Stored data entries
◇ ◇ ◇ ◇ ◇ ◇ ◇
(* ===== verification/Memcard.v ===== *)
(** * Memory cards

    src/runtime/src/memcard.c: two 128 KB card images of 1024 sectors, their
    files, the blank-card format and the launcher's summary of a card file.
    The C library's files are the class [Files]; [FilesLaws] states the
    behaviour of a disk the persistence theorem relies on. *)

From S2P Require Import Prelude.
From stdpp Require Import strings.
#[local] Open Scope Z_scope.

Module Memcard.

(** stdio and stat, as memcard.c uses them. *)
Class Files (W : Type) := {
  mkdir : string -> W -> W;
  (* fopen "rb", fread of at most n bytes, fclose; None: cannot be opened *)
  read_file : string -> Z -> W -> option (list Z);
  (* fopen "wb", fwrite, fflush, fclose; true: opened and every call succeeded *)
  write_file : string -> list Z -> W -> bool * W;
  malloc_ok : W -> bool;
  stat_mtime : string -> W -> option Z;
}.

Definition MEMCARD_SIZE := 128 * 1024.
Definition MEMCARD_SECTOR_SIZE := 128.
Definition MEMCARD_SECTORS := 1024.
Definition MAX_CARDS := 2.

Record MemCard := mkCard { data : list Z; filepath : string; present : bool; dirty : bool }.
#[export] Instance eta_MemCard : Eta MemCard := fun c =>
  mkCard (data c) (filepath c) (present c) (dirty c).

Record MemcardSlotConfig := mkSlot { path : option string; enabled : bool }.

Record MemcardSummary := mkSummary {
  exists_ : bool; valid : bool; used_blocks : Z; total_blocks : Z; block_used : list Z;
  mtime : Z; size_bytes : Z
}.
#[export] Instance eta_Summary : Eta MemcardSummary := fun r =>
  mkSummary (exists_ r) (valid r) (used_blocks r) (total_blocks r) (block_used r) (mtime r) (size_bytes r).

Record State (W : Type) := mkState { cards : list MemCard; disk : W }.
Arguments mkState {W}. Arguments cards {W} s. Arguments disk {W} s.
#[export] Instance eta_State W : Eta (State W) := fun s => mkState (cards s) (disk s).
◇ ◇ ◇ ◇ ◇ ◇ ◇
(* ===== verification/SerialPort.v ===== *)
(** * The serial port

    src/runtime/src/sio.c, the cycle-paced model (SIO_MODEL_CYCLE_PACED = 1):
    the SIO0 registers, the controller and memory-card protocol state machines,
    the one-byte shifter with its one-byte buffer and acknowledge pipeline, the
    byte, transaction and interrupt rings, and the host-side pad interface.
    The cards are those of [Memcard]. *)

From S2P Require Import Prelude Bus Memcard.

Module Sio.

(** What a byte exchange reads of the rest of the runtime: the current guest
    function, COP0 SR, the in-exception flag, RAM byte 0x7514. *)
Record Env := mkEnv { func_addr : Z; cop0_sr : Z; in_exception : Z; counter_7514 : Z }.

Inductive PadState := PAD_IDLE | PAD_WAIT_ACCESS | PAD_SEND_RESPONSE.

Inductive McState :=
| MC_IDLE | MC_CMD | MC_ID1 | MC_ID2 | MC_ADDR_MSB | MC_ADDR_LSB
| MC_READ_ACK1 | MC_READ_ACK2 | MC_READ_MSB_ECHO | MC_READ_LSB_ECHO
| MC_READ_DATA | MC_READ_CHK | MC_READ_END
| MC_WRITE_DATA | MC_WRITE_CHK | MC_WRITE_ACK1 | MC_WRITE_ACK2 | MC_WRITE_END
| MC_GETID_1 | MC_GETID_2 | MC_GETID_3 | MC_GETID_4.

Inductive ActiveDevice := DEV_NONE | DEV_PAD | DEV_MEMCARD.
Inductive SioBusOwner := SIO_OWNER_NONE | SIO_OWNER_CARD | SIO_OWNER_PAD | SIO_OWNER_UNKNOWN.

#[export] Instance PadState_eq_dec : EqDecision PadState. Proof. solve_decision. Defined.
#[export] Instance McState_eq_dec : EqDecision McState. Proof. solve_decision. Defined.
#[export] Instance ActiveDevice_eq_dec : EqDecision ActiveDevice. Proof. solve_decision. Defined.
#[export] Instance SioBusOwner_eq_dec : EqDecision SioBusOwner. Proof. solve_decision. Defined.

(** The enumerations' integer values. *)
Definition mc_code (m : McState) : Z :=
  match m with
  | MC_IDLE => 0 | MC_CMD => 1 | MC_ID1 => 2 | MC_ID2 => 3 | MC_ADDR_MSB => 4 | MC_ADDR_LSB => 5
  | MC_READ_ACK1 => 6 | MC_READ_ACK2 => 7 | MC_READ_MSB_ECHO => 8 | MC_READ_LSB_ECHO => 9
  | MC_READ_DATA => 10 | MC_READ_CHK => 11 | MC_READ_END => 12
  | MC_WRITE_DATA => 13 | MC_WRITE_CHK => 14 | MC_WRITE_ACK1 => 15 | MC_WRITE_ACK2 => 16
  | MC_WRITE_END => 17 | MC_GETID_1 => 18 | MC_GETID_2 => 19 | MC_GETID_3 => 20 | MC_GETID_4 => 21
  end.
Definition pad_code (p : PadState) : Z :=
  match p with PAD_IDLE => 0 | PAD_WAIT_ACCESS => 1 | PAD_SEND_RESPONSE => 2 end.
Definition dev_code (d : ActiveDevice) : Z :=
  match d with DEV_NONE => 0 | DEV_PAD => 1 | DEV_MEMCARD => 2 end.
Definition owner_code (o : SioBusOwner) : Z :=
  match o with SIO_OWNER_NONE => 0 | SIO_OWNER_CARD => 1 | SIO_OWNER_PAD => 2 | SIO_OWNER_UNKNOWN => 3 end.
◇ ◇ ◇ ◇ ◇ ◇ ◇
Work to complete: Above are the records. Print exactly, and only, the lines from the line with "From S2P Require Import Prelude Bus Memcard." to the line with "match p with", both inclusive.

Output for this task:
From S2P Require Import Prelude Bus Memcard.

Module Sio.

(** What a byte exchange reads of the rest of the runtime: the current guest
    function, COP0 SR, the in-exception flag, RAM byte 0x7514. *)
Record Env := mkEnv { func_addr : Z; cop0_sr : Z; in_exception : Z; counter_7514 : Z }.

Inductive PadState := PAD_IDLE | PAD_WAIT_ACCESS | PAD_SEND_RESPONSE.

Inductive McState :=
| MC_IDLE | MC_CMD | MC_ID1 | MC_ID2 | MC_ADDR_MSB | MC_ADDR_LSB
| MC_READ_ACK1 | MC_READ_ACK2 | MC_READ_MSB_ECHO | MC_READ_LSB_ECHO
| MC_READ_DATA | MC_READ_CHK | MC_READ_END
| MC_WRITE_DATA | MC_WRITE_CHK | MC_WRITE_ACK1 | MC_WRITE_ACK2 | MC_WRITE_END
| MC_GETID_1 | MC_GETID_2 | MC_GETID_3 | MC_GETID_4.

Inductive ActiveDevice := DEV_NONE | DEV_PAD | DEV_MEMCARD.
Inductive SioBusOwner := SIO_OWNER_NONE | SIO_OWNER_CARD | SIO_OWNER_PAD | SIO_OWNER_UNKNOWN.

#[export] Instance PadState_eq_dec : EqDecision PadState. Proof. solve_decision. Defined.
#[export] Instance McState_eq_dec : EqDecision McState. Proof. solve_decision. Defined.
#[export] Instance ActiveDevice_eq_dec : EqDecision ActiveDevice. Proof. solve_decision. Defined.
#[export] Instance SioBusOwner_eq_dec : EqDecision SioBusOwner. Proof. solve_decision. Defined.

(** The enumerations' integer values. *)
Definition mc_code (m : McState) : Z :=
  match m with
  | MC_IDLE => 0 | MC_CMD => 1 | MC_ID1 => 2 | MC_ID2 => 3 | MC_ADDR_MSB => 4 | MC_ADDR_LSB => 5
  | MC_READ_ACK1 => 6 | MC_READ_ACK2 => 7 | MC_READ_MSB_ECHO => 8 | MC_READ_LSB_ECHO => 9
  | MC_READ_DATA => 10 | MC_READ_CHK => 11 | MC_READ_END => 12
  | MC_WRITE_DATA => 13 | MC_WRITE_CHK => 14 | MC_WRITE_ACK1 => 15 | MC_WRITE_ACK2 => 16
  | MC_WRITE_END => 17 | MC_GETID_1 => 18 | MC_GETID_2 => 19 | MC_GETID_3 => 20 | MC_GETID_4 => 21
  end.
Definition pad_code (p : PadState) : Z :=
  match p with PAD_IDLE => 0 | PAD_WAIT_ACCESS => 1 | PAD_SEND_RESPONSE => 2 end.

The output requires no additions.